(** Both loops agree with the first point within reach, whatever index
    [k] they start counting from. *)
Lemma loops_spec (points : list Point) (mx my : float) (st : State) :
  forall k : nat,
    (exists i, LowestHit points mx my i /\
               mouseDownLoop points k mx my st = startDrag st (k + i) /\
               hoverLoop points k mx my = Z.of_nat (k + i)) \/
    (NoHit points mx my /\
     mouseDownLoop points k mx my st = st /\
     hoverLoop points k mx my = (-1)%Z).
Proof.
  induction points as [|p rest IH]; intros k.
  - right. split; [|split; reflexivity].
    intros [|j] q Hq; discriminate Hq.
  - cbn [mouseDownLoop hoverLoop].
    destruct (distance mx my p <=? 8) eqn:Hp.
    + left. exists 0%nat. rewrite Nat.add_0_r.
      split; [now apply lowestHit_here|split; reflexivity].
    + destruct (IH (S k)) as [(i & Hi & Hd & Hh) | (Hn & Hd & Hh)].
      * left. exists (S i). rewrite Nat.add_succ_r.
        split; [now apply lowestHit_later|split; assumption].
      * right. split; [now apply noHit_cons|split; assumption].
Qed.

Lemma lowestHit_unique (points : list Point) (mx my : float) (i j : nat) :
  LowestHit points mx my i -> LowestHit points mx my j -> i = j.
Proof.
  intros [(p & Hp & Hpi) Hi] [(q & Hq & Hqj) Hj].
  destruct (Nat.lt_trichotomy i j) as [Hlt | [-> | Hlt]];
    [exfalso | reflexivity | exfalso].
  - pose proof (Hj i p Hlt Hp). congruence.
  - pose proof (Hi j q Hlt Hq). congruence.
Qed.

Lemma lowestHit_not_noHit (points : list Point) (mx my : float) (i : nat) :
  LowestHit points mx my i -> NoHit points mx my -> False.
Proof.
  intros [(p & Hp & Hpi) _] Hn. pose proof (Hn i p Hp). congruence.
Qed.

(** C8 (hit-testing): a point is within reach exactly when the computed
    distance [sqrt(dx*dx + dy*dy)] is at most 8.  For every pointer
    position, either some point is the lowest-indexed point within reach,
    and then a press starts dragging that point and a hover (a move while
    no drag is on) selects that same point, or no point is within reach,
    and then a press changes nothing and the hover selects none (-1).  In
    particular a pointer whose distance to every point exceeds 8, such as
    8.01, selects none: 8.01 to the right of the first point of the
    identity curve selects none, 8 to its right selects it.  The distance
    is the Euclidean one, [Math.sqrt(dx * dx + dy * dy)]: a pointer 7 to
    the right of and 7 above the first point (distance 9.9) selects none,
    one 5 to the right and 5 above (distance 7.07) selects it, and the
    offsets 3 and 4 give the distance 5. *)
Theorem hit_testing (c : list float) (st : State) (mx my : float) :
  (forall p, isHit mx my p = true <-> (distance mx my p <=? 8) = true) /\
  ((exists i,
       LowestHit (getCurvePoints c) mx my i /\
       (forall j, LowestHit (getCurvePoints c) mx my j -> j = i) /\
       handleMouseDown c st mx my = startDrag st i /\
       (isDragging st && (0 <=? dragIndex st)%Z = false ->
        hoveredIndex (fst (handleMouseMove c st mx my)) = Z.of_nat i))
   \/
   (NoHit (getCurvePoints c) mx my /\
    (forall j, ~ LowestHit (getCurvePoints c) mx my j) /\
    handleMouseDown c st mx my = st /\
    (isDragging st && (0 <=? dragIndex st)%Z = false ->
     hoveredIndex (fst (handleMouseMove c st mx my)) = (-1)%Z))) /\
  ((forall j q, nth_error (getCurvePoints c) j = Some q ->
                (8 <? distance mx my q) = true) ->
   handleMouseDown c st mx my = st /\
   hoverLoop (getCurvePoints c) 0 mx my = (-1)%Z) /\
  (handleMouseDown identityCurve initialState 28.01 180 = initialState /\
   hoveredIndex (fst (handleMouseMove identityCurve initialState 28.01 180))
   = (-1)%Z /\
   handleMouseDown identityCurve initialState 28 180
   = startDrag initialState 0 /\
   hoveredIndex (fst (handleMouseMove identityCurve initialState 28 180))
   = 0%Z) /\
  (forall p,
      distance mx my p
      = sqrt ((mx - x p) * (mx - x p) + (my - y p) * (my - y p))) /\
  (handleMouseDown identityCurve initialState 27 173 = initialState /\
   hoveredIndex (fst (handleMouseMove identityCurve initialState 27 173))
   = (-1)%Z /\
   handleMouseDown identityCurve initialState 25 175
   = startDrag initialState 0 /\
   hoveredIndex (fst (handleMouseMove identityCurve initialState 25 175))
   = 0%Z /\
   distance 23 176 (mkPoint 20 180) = 5).
Proof.
  split; [intros p; reflexivity|].
  split; [|split].
  - unfold handleMouseDown, handleMouseMove.
    destruct (loops_spec (getCurvePoints c) mx my st 0)
      as [(i & Hi & Hd & Hh) | (Hn & Hd & Hh)]; [left | right].
    + exists i. split; [exact Hi|].
      split; [intros j Hj; exact (lowestHit_unique _ _ _ j i Hj Hi)|].
      split; [exact Hd|]. intros ->. exact Hh.
    + split; [exact Hn|].
      split; [intros j Hj; exact (lowestHit_not_noHit _ _ _ j Hj Hn)|].
      split; [exact Hd|]. intros ->. exact Hh.
  - intros Hfar. unfold handleMouseDown.
    destruct (loops_spec (getCurvePoints c) mx my st 0)
      as [(i & ((p & Hp & Hhit) & _) & _) | (_ & Hd & Hh)];
      [exfalso | split; assumption].
    unfold isHit in Hhit. rewrite (ltb_not_leb _ _ (Hfar i p Hp)) in Hhit.
    discriminate Hhit.
  - split; [repeat split; vm_compute; reflexivity|].
    split; [intros p; reflexivity|].
    repeat split; vm_compute; reflexivity.
Qed.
══════════════════════════════
Work instruction. Your output should consist solely of the lines from the beginning of the entries through the line containing "mouseDownLoop points k mx my st = startDrag", reproduced exactly.

Task answer.
(** Both loops agree with the first point within reach, whatever index
    [k] they start counting from. *)
Lemma loops_spec (points : list Point) (mx my : float) (st : State) :
  forall k : nat,
    (exists i, LowestHit points mx my i /\
               mouseDownLoop points k mx my st = startDrag st (k + i) /\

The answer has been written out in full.